■ Task objective
Within the records below, find each line that holds the string "MkRateLimiter", then copy it.

Supplied material START

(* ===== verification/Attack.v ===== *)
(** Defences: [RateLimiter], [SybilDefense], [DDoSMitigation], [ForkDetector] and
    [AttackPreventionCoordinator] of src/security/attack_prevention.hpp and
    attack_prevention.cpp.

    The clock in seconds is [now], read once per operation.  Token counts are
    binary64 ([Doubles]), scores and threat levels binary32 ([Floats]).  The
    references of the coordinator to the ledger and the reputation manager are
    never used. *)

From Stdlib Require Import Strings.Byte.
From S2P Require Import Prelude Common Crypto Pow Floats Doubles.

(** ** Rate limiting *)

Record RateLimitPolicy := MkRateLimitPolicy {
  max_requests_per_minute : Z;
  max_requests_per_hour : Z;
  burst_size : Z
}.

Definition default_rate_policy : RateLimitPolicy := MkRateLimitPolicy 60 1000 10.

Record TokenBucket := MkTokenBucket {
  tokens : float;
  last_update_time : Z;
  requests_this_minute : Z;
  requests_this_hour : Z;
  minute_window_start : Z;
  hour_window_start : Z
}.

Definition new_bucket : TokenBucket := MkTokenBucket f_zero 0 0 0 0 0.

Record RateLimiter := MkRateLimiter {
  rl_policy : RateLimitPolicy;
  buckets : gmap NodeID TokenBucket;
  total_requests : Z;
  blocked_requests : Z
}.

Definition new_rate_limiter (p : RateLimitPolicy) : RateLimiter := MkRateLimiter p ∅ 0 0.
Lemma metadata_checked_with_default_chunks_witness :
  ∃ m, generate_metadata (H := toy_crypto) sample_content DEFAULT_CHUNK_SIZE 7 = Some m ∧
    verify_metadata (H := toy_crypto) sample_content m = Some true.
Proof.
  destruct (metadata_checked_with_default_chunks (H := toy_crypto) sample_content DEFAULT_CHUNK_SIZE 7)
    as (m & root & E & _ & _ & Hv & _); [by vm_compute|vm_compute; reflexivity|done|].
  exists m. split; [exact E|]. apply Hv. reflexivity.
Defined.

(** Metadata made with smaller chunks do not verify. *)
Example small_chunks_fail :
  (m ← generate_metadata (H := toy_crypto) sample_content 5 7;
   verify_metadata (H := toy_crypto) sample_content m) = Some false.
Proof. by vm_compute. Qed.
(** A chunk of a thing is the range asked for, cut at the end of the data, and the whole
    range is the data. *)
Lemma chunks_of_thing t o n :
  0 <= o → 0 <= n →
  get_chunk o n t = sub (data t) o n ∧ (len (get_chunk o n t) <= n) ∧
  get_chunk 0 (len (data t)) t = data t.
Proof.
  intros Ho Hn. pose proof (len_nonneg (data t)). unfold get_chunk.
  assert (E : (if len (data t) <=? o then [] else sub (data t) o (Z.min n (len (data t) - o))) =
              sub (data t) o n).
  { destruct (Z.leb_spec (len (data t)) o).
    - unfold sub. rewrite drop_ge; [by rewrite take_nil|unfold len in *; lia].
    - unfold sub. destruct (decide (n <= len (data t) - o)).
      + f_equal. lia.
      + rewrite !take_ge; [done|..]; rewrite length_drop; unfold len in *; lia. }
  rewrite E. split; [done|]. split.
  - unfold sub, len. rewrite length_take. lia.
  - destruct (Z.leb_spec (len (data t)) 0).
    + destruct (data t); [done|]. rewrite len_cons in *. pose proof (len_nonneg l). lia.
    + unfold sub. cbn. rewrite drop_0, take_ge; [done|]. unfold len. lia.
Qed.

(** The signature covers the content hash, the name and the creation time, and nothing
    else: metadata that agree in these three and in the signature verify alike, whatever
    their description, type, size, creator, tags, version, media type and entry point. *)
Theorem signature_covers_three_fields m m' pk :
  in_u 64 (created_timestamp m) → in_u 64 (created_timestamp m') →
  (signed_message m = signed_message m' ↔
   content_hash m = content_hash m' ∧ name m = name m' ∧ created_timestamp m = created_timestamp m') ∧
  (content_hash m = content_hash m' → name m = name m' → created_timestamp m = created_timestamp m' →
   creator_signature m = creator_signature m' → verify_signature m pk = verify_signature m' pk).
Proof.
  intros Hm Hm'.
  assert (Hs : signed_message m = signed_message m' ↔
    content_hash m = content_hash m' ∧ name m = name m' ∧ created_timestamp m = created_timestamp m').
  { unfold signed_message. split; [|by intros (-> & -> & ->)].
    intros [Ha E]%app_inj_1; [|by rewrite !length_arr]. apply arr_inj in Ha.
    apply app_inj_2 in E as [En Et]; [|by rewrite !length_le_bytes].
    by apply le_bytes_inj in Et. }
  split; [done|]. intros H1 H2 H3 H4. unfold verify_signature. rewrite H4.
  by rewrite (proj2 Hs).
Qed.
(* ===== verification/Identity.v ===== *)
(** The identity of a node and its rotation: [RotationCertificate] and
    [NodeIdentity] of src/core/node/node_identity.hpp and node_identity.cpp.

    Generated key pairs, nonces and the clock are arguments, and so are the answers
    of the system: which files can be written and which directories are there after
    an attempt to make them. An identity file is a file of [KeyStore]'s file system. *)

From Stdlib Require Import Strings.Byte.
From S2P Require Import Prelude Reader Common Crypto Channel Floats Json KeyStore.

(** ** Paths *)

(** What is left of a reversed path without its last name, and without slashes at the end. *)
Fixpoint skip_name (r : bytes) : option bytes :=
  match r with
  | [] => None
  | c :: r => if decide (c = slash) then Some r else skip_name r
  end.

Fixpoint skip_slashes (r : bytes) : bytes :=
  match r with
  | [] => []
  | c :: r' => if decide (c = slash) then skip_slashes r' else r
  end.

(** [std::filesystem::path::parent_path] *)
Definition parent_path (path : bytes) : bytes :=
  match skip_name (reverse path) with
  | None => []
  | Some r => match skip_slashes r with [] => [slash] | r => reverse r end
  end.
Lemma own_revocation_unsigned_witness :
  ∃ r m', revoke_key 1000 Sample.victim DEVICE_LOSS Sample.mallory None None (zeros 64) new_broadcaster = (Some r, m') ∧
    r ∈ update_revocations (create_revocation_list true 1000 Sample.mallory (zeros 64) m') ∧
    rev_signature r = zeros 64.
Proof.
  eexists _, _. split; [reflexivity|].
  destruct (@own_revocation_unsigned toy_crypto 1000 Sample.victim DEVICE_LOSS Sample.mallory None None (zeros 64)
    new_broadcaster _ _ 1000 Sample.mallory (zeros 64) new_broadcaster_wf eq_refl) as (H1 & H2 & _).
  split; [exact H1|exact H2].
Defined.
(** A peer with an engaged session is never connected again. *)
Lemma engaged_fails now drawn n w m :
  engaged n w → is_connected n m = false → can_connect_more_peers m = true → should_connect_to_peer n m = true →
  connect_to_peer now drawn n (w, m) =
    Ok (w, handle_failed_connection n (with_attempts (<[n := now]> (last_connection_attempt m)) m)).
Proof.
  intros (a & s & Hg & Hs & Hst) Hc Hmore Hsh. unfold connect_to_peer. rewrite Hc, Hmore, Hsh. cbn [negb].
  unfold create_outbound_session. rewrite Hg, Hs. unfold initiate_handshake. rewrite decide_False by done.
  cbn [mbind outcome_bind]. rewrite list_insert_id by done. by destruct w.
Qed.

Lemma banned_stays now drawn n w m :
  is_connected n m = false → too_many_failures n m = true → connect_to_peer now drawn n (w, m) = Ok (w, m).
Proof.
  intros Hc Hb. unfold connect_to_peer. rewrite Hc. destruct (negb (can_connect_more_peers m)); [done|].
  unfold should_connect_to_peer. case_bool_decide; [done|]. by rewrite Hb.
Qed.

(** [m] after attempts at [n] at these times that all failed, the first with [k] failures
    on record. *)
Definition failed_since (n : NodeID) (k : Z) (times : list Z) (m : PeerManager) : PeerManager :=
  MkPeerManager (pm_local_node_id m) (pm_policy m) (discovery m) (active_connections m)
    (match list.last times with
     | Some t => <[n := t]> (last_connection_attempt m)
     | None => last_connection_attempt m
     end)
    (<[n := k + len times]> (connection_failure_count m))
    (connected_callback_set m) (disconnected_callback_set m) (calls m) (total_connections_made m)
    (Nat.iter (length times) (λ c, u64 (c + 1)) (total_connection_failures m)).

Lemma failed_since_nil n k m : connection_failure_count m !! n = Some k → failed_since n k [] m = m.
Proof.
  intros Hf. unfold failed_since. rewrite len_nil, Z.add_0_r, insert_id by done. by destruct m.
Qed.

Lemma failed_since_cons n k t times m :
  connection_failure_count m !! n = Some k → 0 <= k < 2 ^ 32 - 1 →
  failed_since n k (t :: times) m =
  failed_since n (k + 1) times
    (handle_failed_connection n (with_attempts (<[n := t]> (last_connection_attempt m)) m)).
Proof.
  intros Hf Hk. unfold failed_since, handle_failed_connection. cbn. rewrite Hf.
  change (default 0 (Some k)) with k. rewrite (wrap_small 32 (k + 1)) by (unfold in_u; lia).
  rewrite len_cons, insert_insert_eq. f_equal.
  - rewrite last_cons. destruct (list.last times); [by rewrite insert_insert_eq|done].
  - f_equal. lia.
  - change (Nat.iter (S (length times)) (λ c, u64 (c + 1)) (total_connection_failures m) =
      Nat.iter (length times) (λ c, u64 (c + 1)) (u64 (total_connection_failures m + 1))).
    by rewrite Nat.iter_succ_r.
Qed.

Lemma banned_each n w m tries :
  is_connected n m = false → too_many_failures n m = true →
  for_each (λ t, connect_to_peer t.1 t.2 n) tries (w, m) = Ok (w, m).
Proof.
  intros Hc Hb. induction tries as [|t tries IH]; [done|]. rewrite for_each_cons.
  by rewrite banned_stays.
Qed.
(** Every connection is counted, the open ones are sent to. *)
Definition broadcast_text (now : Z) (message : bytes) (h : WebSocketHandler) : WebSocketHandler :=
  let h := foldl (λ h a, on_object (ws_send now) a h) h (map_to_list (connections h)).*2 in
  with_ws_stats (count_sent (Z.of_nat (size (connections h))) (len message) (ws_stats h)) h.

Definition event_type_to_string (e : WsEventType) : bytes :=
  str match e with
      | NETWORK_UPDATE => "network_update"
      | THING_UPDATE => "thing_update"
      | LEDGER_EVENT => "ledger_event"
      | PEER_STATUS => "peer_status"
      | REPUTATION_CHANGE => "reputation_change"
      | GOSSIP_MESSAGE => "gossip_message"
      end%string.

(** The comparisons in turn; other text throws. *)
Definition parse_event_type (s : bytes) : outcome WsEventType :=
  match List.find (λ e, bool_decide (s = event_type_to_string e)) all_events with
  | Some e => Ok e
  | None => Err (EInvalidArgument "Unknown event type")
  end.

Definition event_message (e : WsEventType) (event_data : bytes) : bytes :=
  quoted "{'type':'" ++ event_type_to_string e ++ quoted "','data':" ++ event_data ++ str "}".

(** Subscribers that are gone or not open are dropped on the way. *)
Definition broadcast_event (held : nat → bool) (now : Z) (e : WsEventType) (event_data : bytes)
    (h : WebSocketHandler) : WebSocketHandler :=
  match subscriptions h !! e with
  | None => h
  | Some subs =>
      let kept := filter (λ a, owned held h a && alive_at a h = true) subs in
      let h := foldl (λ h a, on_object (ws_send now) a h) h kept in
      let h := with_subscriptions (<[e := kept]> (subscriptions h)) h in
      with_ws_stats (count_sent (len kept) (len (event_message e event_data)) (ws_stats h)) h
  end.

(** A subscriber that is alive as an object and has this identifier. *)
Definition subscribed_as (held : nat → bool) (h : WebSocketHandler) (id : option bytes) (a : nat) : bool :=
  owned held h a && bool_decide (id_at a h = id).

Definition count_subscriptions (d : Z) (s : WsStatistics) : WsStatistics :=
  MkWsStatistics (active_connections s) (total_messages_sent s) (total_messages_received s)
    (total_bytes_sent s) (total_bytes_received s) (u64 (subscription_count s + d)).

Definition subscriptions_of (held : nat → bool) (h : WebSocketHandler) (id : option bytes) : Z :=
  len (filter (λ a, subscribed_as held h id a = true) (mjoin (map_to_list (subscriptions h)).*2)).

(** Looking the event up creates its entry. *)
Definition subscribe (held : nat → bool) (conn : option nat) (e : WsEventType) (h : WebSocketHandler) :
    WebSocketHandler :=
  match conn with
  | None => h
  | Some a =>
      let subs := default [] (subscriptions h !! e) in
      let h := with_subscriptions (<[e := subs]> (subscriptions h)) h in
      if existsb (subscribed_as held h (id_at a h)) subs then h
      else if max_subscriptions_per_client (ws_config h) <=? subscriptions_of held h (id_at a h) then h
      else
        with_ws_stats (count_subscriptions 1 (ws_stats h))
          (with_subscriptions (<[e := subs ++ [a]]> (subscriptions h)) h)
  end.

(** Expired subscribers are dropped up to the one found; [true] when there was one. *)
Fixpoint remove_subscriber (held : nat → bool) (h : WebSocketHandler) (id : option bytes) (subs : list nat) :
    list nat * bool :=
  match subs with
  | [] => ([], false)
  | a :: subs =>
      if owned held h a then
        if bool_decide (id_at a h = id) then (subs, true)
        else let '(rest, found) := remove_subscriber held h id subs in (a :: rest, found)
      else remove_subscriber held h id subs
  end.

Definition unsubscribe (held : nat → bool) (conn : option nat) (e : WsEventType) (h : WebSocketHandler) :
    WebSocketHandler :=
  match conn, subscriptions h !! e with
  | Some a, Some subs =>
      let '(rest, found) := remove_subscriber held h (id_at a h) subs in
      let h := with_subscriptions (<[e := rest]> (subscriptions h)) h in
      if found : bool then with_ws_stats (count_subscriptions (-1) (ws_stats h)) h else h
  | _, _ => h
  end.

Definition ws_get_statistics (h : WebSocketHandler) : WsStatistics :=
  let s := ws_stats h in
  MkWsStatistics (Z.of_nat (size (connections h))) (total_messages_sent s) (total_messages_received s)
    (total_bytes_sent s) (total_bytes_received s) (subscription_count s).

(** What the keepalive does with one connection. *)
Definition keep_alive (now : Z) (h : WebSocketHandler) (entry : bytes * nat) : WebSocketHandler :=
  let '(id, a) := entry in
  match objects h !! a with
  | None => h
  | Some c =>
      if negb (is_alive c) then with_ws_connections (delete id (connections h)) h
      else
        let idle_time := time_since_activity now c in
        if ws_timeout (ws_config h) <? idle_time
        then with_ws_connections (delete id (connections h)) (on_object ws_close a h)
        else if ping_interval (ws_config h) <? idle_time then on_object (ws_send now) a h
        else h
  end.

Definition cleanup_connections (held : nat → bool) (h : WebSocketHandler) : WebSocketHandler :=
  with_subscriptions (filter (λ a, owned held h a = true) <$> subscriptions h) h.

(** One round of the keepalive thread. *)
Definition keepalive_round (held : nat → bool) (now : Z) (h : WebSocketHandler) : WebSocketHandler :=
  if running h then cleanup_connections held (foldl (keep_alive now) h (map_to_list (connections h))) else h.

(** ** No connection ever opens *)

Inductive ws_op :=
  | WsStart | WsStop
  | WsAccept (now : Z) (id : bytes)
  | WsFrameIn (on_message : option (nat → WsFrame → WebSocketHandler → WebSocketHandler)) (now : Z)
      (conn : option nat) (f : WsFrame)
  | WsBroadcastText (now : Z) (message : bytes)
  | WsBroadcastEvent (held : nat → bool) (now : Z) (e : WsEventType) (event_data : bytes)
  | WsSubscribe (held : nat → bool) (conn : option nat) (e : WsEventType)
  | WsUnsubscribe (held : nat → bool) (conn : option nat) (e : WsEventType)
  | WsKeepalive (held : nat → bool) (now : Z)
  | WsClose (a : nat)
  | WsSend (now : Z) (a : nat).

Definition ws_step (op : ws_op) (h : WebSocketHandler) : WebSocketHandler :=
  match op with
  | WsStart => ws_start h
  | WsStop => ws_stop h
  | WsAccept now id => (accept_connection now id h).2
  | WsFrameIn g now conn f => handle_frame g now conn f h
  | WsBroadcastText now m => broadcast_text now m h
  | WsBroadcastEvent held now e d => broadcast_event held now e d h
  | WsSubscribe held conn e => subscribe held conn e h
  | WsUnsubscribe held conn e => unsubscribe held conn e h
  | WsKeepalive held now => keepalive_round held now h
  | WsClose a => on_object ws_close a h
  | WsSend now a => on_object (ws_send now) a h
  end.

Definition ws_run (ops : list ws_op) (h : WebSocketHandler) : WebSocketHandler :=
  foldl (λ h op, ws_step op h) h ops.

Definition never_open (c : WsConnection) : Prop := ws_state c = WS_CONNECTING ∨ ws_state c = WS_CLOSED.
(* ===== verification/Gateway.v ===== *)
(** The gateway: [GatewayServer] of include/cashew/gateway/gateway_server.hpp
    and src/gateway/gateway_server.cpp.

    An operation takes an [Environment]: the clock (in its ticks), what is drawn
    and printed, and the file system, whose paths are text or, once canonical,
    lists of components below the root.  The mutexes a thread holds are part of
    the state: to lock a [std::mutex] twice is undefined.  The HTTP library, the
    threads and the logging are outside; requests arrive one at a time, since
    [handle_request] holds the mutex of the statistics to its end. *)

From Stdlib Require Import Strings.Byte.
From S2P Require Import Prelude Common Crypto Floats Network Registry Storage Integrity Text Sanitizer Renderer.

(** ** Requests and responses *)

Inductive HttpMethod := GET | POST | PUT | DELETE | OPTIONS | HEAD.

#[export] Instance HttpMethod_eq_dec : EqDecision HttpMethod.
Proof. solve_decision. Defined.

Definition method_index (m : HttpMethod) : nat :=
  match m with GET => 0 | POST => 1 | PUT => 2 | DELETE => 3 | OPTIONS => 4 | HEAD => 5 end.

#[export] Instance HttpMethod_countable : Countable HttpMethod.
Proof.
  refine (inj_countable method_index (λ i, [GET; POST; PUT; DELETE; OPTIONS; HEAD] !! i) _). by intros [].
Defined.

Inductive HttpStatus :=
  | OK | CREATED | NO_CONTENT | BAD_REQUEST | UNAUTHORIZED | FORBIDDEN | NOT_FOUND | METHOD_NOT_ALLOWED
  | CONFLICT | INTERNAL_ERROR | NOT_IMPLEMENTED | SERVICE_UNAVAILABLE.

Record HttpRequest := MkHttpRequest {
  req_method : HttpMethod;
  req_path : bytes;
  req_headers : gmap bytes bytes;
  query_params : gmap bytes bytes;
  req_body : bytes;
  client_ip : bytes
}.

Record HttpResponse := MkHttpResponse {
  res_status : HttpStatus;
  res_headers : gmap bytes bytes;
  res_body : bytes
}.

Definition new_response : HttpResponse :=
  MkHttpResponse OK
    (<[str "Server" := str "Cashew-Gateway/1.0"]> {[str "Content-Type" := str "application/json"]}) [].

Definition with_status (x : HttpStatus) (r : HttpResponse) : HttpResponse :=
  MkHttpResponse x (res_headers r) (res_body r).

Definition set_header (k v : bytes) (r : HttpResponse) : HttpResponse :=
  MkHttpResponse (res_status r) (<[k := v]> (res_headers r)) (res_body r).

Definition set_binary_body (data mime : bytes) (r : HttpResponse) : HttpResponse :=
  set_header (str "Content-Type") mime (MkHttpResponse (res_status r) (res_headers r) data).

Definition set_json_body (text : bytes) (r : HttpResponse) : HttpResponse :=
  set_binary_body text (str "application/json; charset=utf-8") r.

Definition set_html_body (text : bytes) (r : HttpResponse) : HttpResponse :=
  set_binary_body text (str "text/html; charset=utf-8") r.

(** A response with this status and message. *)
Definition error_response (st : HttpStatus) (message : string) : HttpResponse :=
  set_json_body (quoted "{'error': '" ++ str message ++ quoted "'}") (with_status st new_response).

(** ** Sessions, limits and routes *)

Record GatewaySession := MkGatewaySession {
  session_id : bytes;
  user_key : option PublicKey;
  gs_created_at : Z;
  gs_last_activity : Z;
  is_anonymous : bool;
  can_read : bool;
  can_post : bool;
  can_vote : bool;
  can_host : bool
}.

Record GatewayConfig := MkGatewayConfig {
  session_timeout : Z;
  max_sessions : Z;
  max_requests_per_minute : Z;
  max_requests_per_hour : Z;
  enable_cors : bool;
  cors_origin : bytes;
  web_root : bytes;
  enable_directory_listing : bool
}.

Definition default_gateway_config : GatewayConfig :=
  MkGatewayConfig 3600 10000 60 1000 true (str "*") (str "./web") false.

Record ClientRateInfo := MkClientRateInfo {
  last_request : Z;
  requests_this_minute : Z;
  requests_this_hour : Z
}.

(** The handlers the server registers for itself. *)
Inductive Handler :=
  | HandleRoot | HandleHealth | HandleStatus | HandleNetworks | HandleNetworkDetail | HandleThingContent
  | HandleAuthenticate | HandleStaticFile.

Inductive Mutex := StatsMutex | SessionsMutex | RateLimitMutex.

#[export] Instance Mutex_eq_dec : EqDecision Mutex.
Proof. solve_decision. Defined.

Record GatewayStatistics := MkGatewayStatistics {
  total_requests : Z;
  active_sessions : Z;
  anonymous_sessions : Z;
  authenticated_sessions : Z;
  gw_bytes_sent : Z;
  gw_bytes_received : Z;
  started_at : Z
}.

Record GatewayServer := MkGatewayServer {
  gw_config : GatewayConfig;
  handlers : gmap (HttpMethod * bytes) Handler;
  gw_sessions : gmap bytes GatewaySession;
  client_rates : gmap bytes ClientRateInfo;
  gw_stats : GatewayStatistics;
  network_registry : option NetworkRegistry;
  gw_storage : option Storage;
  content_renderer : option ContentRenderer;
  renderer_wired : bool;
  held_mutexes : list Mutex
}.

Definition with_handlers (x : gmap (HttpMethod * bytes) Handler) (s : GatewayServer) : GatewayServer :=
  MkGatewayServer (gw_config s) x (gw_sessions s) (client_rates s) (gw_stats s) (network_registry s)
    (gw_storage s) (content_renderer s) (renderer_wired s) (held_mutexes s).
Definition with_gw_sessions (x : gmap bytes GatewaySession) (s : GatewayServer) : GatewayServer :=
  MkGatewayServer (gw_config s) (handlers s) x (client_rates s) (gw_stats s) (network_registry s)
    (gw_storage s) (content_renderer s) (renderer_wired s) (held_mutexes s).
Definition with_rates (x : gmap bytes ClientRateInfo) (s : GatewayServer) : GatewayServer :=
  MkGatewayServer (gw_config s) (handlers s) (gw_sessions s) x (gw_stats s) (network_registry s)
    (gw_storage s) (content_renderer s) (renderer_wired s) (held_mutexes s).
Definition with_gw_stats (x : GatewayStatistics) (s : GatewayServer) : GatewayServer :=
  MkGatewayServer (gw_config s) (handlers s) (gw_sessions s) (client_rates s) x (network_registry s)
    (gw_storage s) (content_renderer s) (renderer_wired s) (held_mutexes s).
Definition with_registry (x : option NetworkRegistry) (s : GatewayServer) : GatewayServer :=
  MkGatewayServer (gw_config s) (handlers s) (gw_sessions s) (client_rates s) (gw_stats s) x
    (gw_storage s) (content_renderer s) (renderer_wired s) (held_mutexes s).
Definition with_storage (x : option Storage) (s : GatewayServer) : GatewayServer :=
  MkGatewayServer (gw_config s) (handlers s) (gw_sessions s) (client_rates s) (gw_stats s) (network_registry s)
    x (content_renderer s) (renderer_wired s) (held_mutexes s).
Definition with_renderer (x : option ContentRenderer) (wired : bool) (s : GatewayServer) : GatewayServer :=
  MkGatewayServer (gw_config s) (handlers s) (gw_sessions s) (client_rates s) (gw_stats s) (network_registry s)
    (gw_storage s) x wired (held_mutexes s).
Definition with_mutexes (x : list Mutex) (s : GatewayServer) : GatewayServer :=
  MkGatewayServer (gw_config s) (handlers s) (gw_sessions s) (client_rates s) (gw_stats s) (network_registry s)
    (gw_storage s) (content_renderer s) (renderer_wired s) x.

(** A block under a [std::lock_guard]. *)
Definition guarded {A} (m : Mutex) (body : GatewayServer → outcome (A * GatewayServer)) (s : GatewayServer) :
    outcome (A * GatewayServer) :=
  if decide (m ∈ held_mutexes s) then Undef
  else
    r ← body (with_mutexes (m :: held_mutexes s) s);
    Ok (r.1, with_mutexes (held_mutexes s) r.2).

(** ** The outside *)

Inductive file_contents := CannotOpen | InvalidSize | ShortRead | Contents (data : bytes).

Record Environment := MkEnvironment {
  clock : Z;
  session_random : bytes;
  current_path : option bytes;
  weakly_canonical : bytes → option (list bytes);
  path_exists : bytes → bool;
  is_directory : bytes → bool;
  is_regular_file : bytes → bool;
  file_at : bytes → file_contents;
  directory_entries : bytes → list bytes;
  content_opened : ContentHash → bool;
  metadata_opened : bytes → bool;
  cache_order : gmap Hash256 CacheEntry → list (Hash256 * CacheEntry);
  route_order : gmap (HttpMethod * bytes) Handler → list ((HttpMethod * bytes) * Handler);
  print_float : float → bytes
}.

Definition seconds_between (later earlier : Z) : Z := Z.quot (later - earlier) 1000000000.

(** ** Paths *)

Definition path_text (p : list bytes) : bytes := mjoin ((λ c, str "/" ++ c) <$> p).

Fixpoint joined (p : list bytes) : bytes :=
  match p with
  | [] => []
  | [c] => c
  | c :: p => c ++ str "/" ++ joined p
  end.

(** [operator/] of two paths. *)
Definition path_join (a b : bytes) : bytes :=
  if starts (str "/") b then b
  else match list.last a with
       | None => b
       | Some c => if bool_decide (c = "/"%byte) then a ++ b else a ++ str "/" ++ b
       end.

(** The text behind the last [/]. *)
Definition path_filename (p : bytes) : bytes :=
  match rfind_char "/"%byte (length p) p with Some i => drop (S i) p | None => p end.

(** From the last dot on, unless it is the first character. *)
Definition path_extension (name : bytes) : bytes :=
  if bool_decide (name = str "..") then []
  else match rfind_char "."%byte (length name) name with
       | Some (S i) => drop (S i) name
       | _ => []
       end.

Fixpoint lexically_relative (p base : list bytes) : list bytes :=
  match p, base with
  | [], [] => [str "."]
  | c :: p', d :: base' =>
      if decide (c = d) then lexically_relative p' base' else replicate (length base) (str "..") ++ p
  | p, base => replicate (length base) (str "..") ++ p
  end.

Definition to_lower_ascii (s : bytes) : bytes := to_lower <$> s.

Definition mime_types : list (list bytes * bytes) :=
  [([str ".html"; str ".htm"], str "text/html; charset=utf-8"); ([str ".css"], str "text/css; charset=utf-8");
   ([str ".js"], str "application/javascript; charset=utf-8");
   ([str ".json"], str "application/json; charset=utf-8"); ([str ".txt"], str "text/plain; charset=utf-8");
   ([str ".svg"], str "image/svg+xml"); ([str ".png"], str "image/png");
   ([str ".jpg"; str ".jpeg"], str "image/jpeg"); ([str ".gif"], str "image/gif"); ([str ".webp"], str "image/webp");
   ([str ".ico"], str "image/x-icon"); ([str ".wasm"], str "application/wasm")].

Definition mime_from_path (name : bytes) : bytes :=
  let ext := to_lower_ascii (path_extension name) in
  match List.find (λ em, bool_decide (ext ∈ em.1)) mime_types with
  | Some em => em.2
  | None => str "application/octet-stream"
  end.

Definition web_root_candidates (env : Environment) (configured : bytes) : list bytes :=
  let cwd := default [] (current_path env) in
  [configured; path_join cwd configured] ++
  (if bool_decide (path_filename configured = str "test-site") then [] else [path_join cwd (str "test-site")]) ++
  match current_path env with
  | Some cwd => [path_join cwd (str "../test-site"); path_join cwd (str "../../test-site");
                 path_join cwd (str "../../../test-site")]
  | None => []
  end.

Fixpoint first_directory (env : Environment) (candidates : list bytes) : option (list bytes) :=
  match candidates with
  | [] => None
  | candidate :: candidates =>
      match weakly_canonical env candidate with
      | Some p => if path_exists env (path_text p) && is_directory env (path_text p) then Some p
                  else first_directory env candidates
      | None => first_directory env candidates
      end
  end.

Supplied material END

■ Completed task
Record RateLimiter := MkRateLimiter {
Definition new_rate_limiter (p : RateLimitPolicy) : RateLimiter := MkRateLimiter p ∅ 0 0.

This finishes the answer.